TWST: Would you describe how the Energy Quest PyStR technology works?
Mr. Ouellette: The PyStR technology system incorporates a novel, jetting, very
high heat transfer direct fuel and sorbent contact reactor which is utilized to
steam reform coal, straw, giant cane, wood chips or any other biomass, and
chemically separate carbon oxides. The pyrolysis of biomass is accomplished by
direct contact between the biomass fuel stock and hot granular calcined lime at
moderate pressures. The lime is re-carbonated to limestone, directly producing
near pure H2 and heat for endothermic steam reforming. The resulting limestone
stream is then re-circulated and re-calcined (regenerated). Essentially 100% of
the CO2 can be prevented from entering the atmosphere.

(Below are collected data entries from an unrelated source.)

(* ===== verification/Storage.v ===== *)
(** * Browser storage

    [window.localStorage] as the code sees it: one finite map of strings per browser,
    whose reads and writes may throw (a blocked or full store).  The message of a failed
    write is the browser's, so it is a field. *)
From S2P Require Import Prelude JsString.

Record Storage := mkStorage {
  items : gmap str str;
  readable : bool;
  writeError : option str }.

Definition getItem (key : str) (st : Storage) : result unit (option str) :=
  if readable st then Ok (items st !! key) else Err tt.

Definition setItem (key value : str) (st : Storage) : result str Storage :=
  match writeError st with
  | None => Ok (mkStorage (<[key := value]> (items st)) (readable st) None)
  | Some e => Err e
  end.

Definition emptyStorage : Storage := mkStorage ∅ true None.

Lemma setItem_Ok key value st st' : setItem key value st = Ok st' →
  writeError st = None ∧ items st' = <[key := value]> (items st) ∧
  readable st' = readable st ∧ writeError st' = None.
Proof. unfold setItem. destruct (writeError st); [done|]. by intros [= <-]. Qed.

Lemma getItem_setItem key value st st' : setItem key value st = Ok st' →
  getItem key st' = if readable st then Ok (Some value) else Err tt.
Proof.
  intros (_ & Hi & Hr & _)%setItem_Ok. unfold getItem. by rewrite Hi, Hr, lookup_insert_eq.
Qed.
Lemma getItem_setItem_ne key key' value st st' : key ≠ key' → setItem key value st = Ok st' →
  getItem key' st' = getItem key' st.
Proof.
  intros Hne (_ & Hi & Hr & _)%setItem_Ok. unfold getItem. by rewrite Hi, Hr, lookup_insert_ne.
Qed.
Lemma step_invariant r r' : invariant callId r → step callId r r' → invariant callId r'.
Proof.
  intros Hi Hs. destruct Hs as [input actor now r' out Hr|plans input actor u u' now r' out Hr
    |plans reportId actor invoice u u' u'' now now' r' out Hr
    |reportId actor comment u now r' out Hr|plans reportId input actor u u' now r' out Hr].
  - unfold saveDeclaration in Hr. run_ok Hr. injection Hr as <- <-. destruct Hi. constructor; try done.
    simpl. destruct (isEmpty (trim (pd_amountPaid input))) eqn:E; simpl; [done|].
    unfold truthy in G. rewrite E in G. simpl in G. by apply negb_false_iff in G.
  - apply submitReport_cases in Hr as [[-> _]|(e & -> & He & Hl & Hv & Hst & _ & _ & _ & Hok)]; [done|].
    by apply invariant_submit.
  - by eapply approve_invariant.
  - unfold returnReport in Hr. run_ok Hr. injection Hr as <- <-.
    apply latestSubmitted_Ok in G as (Hsplit & Hid & Hst). apply truthy_false in G0.
    eapply invariant_decide; [done|exact Hsplit|done|done| |done|done].
    apply returned_ok; [by eapply lastReportOk|done].
  - unfold createInvoice in Hr. destruct (currentReport plans (Some r)) as [rep|] eqn:Ec; [|done].
    destruct (streq _ _); [|done]. apply currentReport_Some in Ec as (Hin & Hst & _).
    eapply invariant_draft; [done|exact Hin| |exact Hr].
    destruct Hi as [_ _ Hrep _ _ _ _]. rewrite Forall_forall in Hrep.
    destruct (Hrep _ Hin) as [_ (p & _ & Hp) _ _ _ _ _ _ _]. unfold reportReviewed in Hp.
    unfold reportStatus in Hst. destruct (rep_status rep) as [s|]; simpl in *; [by rewrite Hst|done].
Qed.

Lemma reachable_invariant r : reachable callId r → invariant callId r.
Proof.
  unfold reachable. intros Hr. remember (emptyCloseout callId) as r0.
  assert (Hi : invariant callId r0) by (subst; apply invariant_empty). clear Heqr0.
  induction Hr; [done|]. eauto using step_invariant.
Qed.

(** *** Guarantees *)

(** C2. Separation of duties: the report a voyage's figures are taken from was approved by
    someone other than its preparer, rests on plans without open issues, and every input it
    was prepared from (declarations, participants, latest returns, server decisions) is
    exactly the current one. *)
Theorem reachable_current_report plans r rep :
  reachable callId r → currentReport plans (Some r) = Some rep →
  (∃ preparer reviewer, rep_preparedBy rep = Some preparer ∧ rep_approvedBy rep = Some reviewer ∧
    actor_id reviewer ≠ actor_id preparer) ∧
  reconciliationIssues (rep_sourcePlans rep) = [] ∧
  map planInputs (activePlans (rep_sourcePlans rep)) = map planInputs (activePlans plans) ∧
  Forall2 lineFor (sourceLinesOf (rep_sourcePlans rep)) (rep_lines rep).
Proof.
  intros Hi%reachable_invariant (Hin & Hst & Hm)%currentReport_Some.
  destruct Hi as [_ _ Hrep _ _ _ _]. rewrite Forall_forall in Hrep.
  destruct (Hrep _ Hin) as [_ (p & Hp & Hrev) _ _ Hf _ _ Hc Hl].
  apply matchesInputs_true in Hm as [Hm _]. split; [|split; [done|split; [|done]]].
  - unfold reportReviewed in Hrev. unfold reportStatus in Hst.
    destruct (rep_status rep) as [[]|]; simpl in Hst; try done.
    destruct Hrev as (v & Hv & _ & Hne). by exists p, v.
  - apply fingerprint_inputs. congruence.
Qed.

(** C3. Every invoice of a voyage was computed from a report that is approved by a second
    person, from a calculation without issues, and a payable draft only exists once the
    declaration is recorded as paid. *)
Theorem reachable_invoice_backed r inv :
  reachable callId r → inv ∈ cr_invoices r →
  ∃ rep preparer reviewer inputs, rep ∈ cr_reports r ∧ inv_reportId inv = rep_id rep ∧
    rep_preparedBy rep = Some preparer ∧ rep_approvedBy rep = Some reviewer ∧
    actor_id reviewer ≠ actor_id preparer ∧
    calc_issues (calculateVariation rep inputs) = [] ∧
    inv_lines inv = calc_lines (calculateVariation rep inputs) ∧
    inv_total inv = calc_total (calculateVariation rep inputs) ∧
    inv_status inv = calc_status (calculateVariation rep inputs) ∧
    (inv_status inv = is_draft → inv_paymentStatus inv = paid).
Proof.
  intros [_ _ Hrep Hinv _ _ _]%reachable_invariant [i Hl]%list_elem_of_lookup.
  destruct (Hinv _ _ Hl) as [_ (rep & Hin & Hid & Hst & inputs & Hc) Hp _ _].
  rewrite Forall_forall in Hrep. destruct (Hrep _ Hin) as [_ (p & Hpp & Hrev) _ _ _ _ _ _ _].
  unfold reportReviewed in Hrev. rewrite Hst in Hrev. destruct Hrev as (v & Hv & _ & Hne).
  exists rep, p, v, inputs. simpl in Hc. tauto.
Qed.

The PyStR process involves three innovative steps. In step one, fuel and steam
are fed directly into the heat sink of lime sorbent. As the solid fuel
pyrolyzes, carbon monoxide and carbon dioxide immediately react with calcium
oxide to form limestone while near pure hydrogen exists the reactor vessel along
with some excess steam. Step two involves an innovative separation of solids
from gases and removal of ash from the process. Step three, or calcination,
includes another innovative PyStR process wherein a small portion of produced
hydrogen is combusted in air resulting in a near pure nitrogen and water stream
as well as a separate near pure carbon dioxide stream produced in an indirect
jetting calciner.
The technology produces near pure hydrogen (96%) in a single step process simply
by feeding biomass chips into a hot jetting granular lime filled reactor. The
biomass is pyrolyzed and steam reformed into hydrogen and oxides of carbon,
which immediately react with the lime producing heat to sustain pyrolysis and
steam reforming while also forming limestone. A novel gas/solids separator
returns the sorbent to an indirect calciner, where the limestone is recalcined
(effectively separating out a stream of near pure carbon dioxide) and
recirculated back to the reactor as lime. Separate streams of near pure hydrogen
and carbon dioxide exit the reactor.
TWST: What makes this superior to other comparable technologies?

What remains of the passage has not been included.